Activity.
For the entries below, print exactly the lines between the line holding "intros s Hs." and the line holding "and a call that", inclusive, and nothing else.

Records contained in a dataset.
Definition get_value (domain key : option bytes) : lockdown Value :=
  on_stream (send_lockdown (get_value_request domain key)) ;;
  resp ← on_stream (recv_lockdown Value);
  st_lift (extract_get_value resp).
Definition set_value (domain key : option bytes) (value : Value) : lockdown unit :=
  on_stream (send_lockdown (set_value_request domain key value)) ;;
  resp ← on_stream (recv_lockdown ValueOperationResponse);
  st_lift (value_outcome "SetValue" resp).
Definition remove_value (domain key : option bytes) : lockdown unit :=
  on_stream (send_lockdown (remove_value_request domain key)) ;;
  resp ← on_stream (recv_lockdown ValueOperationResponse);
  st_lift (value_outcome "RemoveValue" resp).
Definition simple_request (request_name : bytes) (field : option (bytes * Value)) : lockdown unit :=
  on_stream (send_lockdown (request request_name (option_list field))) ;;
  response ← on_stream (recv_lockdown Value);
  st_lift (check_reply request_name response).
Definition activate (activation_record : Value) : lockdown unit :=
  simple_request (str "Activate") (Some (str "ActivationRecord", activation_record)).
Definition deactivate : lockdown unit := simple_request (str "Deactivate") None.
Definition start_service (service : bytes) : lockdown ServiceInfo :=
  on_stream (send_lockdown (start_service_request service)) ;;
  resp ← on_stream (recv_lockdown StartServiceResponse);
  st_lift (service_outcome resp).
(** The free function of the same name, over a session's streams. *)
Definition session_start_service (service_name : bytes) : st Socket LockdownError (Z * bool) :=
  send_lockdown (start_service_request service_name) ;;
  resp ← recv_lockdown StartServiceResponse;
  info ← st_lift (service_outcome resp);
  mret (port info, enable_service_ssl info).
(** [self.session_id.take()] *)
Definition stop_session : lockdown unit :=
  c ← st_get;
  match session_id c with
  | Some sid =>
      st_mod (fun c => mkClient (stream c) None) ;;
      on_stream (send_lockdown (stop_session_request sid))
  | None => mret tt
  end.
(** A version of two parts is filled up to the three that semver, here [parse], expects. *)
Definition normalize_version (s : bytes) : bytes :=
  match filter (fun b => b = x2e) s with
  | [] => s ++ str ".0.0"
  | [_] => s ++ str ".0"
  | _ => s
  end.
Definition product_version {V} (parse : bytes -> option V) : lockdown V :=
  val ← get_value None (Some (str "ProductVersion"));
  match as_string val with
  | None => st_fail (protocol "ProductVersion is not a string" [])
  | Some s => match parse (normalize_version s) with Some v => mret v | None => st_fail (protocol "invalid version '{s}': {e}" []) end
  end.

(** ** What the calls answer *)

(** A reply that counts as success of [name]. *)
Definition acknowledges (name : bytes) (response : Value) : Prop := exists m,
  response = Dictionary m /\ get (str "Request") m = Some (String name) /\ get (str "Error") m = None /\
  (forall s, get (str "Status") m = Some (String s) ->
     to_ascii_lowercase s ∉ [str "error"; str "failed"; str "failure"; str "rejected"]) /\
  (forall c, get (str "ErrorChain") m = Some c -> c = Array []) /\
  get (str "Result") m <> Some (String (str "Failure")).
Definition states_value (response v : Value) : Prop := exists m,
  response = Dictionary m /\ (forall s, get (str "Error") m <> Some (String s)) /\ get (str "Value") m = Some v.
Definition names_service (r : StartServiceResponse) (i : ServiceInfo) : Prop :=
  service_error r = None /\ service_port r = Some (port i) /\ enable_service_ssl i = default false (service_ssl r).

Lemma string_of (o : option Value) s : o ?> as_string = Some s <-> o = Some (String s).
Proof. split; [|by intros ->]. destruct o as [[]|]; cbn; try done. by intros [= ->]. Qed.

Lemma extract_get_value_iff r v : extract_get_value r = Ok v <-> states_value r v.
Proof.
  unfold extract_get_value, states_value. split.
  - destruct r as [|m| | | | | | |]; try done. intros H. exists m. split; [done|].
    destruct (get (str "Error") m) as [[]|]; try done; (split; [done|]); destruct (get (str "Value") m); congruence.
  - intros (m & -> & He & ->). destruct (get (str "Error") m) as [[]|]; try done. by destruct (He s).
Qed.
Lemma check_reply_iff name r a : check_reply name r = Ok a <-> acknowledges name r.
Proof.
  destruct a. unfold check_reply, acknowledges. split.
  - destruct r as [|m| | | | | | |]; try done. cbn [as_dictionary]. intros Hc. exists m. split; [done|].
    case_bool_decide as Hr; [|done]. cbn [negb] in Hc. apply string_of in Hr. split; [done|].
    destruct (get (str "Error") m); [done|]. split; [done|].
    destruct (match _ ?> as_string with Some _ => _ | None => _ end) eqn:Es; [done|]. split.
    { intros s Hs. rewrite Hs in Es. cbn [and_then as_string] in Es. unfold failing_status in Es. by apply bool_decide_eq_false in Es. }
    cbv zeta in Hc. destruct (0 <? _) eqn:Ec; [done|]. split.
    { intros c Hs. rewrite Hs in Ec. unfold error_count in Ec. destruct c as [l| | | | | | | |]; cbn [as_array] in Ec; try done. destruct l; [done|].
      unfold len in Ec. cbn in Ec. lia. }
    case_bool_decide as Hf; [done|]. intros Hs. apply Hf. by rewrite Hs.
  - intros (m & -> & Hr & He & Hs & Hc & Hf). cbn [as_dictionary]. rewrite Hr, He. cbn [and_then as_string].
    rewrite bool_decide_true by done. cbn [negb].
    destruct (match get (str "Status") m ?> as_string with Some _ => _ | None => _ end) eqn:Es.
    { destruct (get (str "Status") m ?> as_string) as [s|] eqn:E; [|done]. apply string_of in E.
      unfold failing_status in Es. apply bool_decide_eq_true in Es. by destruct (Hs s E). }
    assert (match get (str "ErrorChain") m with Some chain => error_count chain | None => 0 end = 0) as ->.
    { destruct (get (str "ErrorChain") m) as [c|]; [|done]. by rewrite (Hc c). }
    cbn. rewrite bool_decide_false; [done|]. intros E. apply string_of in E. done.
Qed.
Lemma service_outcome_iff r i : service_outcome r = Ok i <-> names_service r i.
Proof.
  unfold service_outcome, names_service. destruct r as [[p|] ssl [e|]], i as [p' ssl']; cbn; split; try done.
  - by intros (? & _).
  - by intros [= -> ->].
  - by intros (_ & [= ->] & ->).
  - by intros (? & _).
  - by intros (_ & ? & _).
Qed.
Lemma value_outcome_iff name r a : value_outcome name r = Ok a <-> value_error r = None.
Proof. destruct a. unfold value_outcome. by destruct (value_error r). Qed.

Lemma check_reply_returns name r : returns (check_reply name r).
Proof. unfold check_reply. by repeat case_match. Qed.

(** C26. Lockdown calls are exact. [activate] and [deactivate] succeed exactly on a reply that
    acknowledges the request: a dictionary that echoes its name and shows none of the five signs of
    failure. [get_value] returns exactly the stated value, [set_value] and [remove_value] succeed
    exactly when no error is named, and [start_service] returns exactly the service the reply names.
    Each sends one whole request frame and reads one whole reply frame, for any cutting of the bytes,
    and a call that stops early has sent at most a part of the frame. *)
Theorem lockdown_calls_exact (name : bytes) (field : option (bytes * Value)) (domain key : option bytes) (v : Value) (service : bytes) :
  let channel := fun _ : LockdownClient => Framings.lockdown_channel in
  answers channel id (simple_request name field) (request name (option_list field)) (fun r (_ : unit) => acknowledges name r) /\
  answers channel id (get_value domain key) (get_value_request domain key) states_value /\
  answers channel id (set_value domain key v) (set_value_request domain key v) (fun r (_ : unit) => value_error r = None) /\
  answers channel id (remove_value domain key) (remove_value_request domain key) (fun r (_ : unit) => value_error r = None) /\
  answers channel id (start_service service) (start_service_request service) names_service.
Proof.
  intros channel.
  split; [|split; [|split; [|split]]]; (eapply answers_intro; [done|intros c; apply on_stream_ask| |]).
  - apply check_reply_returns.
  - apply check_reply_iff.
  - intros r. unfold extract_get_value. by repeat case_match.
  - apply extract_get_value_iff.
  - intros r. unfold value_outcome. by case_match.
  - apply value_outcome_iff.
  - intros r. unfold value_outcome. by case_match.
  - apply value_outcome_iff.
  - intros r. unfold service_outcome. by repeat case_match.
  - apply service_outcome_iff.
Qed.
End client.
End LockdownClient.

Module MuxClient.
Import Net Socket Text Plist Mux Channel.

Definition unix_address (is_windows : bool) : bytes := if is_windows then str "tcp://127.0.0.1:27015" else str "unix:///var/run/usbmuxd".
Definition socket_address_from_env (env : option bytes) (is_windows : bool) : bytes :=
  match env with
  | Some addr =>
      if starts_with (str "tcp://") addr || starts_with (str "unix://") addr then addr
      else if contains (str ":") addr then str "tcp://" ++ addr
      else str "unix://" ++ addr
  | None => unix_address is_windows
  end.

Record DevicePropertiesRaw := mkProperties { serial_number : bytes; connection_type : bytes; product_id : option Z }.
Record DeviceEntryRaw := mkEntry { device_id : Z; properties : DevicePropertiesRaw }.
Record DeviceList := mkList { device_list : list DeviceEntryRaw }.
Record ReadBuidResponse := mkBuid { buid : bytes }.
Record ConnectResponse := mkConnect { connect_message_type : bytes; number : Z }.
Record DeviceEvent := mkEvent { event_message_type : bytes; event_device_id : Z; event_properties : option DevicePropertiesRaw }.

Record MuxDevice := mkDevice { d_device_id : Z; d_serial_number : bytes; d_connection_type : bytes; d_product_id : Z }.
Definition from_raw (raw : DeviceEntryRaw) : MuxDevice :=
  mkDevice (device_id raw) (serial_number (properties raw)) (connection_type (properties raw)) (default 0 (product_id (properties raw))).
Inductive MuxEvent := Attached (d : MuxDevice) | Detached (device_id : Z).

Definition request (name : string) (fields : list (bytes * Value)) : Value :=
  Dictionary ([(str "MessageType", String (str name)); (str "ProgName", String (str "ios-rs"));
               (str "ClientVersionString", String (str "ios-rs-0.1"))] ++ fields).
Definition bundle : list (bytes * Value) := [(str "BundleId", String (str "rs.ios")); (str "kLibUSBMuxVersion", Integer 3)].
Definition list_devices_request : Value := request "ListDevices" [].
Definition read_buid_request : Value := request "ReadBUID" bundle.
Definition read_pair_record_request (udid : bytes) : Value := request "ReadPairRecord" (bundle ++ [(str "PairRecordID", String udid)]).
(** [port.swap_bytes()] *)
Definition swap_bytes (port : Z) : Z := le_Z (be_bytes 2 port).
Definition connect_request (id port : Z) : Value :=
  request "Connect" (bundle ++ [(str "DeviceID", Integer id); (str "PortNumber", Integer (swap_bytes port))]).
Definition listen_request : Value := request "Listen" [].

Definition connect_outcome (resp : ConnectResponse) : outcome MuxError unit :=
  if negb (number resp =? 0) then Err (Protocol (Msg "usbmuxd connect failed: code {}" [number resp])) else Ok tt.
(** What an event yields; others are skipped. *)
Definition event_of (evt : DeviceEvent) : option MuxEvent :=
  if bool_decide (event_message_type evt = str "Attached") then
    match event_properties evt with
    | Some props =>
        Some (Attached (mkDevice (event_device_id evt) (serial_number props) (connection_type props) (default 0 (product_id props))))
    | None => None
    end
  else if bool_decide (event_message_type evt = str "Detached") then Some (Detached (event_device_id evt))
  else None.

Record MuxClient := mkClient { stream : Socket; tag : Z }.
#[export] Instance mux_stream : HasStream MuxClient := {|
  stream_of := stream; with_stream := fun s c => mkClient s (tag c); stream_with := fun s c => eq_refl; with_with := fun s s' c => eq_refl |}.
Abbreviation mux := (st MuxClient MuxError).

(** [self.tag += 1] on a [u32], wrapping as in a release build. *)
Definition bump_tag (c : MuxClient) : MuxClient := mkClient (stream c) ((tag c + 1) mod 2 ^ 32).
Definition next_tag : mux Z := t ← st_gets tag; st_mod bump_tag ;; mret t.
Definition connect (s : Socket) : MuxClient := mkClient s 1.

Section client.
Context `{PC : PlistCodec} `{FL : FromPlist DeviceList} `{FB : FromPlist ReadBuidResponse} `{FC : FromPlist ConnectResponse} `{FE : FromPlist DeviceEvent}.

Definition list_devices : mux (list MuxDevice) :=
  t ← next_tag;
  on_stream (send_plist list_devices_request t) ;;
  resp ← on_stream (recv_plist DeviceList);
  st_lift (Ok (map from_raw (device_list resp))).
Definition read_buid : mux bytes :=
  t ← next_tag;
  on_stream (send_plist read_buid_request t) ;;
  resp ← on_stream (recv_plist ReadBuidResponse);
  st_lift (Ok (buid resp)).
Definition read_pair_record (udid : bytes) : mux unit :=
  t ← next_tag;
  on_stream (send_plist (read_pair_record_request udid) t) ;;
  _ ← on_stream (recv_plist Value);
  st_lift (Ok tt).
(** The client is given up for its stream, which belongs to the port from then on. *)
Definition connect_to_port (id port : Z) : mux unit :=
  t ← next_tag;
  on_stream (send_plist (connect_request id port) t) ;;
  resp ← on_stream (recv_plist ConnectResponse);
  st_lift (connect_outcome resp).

Reply to the exercise.
    { intros s Hs. rewrite Hs in Es. cbn [and_then as_string] in Es. unfold failing_status in Es. by apply bool_decide_eq_false in Es. }
    cbv zeta in Hc. destruct (0 <? _) eqn:Ec; [done|]. split.
    { intros c Hs. rewrite Hs in Ec. unfold error_count in Ec. destruct c as [l| | | | | | | |]; cbn [as_array] in Ec; try done. destruct l; [done|].
      unfold len in Ec. cbn in Ec. lia. }
    case_bool_decide as Hf; [done|]. intros Hs. apply Hf. by rewrite Hs.
  - intros (m & -> & Hr & He & Hs & Hc & Hf). cbn [as_dictionary]. rewrite Hr, He. cbn [and_then as_string].
    rewrite bool_decide_true by done. cbn [negb].
    destruct (match get (str "Status") m ?> as_string with Some _ => _ | None => _ end) eqn:Es.
    { destruct (get (str "Status") m ?> as_string) as [s|] eqn:E; [|done]. apply string_of in E.
      unfold failing_status in Es. apply bool_decide_eq_true in Es. by destruct (Hs s E). }
    assert (match get (str "ErrorChain") m with Some chain => error_count chain | None => 0 end = 0) as ->.
    { destruct (get (str "ErrorChain") m) as [c|]; [|done]. by rewrite (Hc c). }
    cbn. rewrite bool_decide_false; [done|]. intros E. apply string_of in E. done.
Qed.
Lemma service_outcome_iff r i : service_outcome r = Ok i <-> names_service r i.
Proof.
  unfold service_outcome, names_service. destruct r as [[p|] ssl [e|]], i as [p' ssl']; cbn; split; try done.
  - by intros (? & _).
  - by intros [= -> ->].
  - by intros (_ & [= ->] & ->).
  - by intros (? & _).
  - by intros (_ & ? & _).
Qed.
Lemma value_outcome_iff name r a : value_outcome name r = Ok a <-> value_error r = None.
Proof. destruct a. unfold value_outcome. by destruct (value_error r). Qed.

Lemma check_reply_returns name r : returns (check_reply name r).
Proof. unfold check_reply. by repeat case_match. Qed.

(** C26. Lockdown calls are exact. [activate] and [deactivate] succeed exactly on a reply that
    acknowledges the request: a dictionary that echoes its name and shows none of the five signs of
    failure. [get_value] returns exactly the stated value, [set_value] and [remove_value] succeed
    exactly when no error is named, and [start_service] returns exactly the service the reply names.
    Each sends one whole request frame and reads one whole reply frame, for any cutting of the bytes,
    and a call that stops early has sent at most a part of the frame. *)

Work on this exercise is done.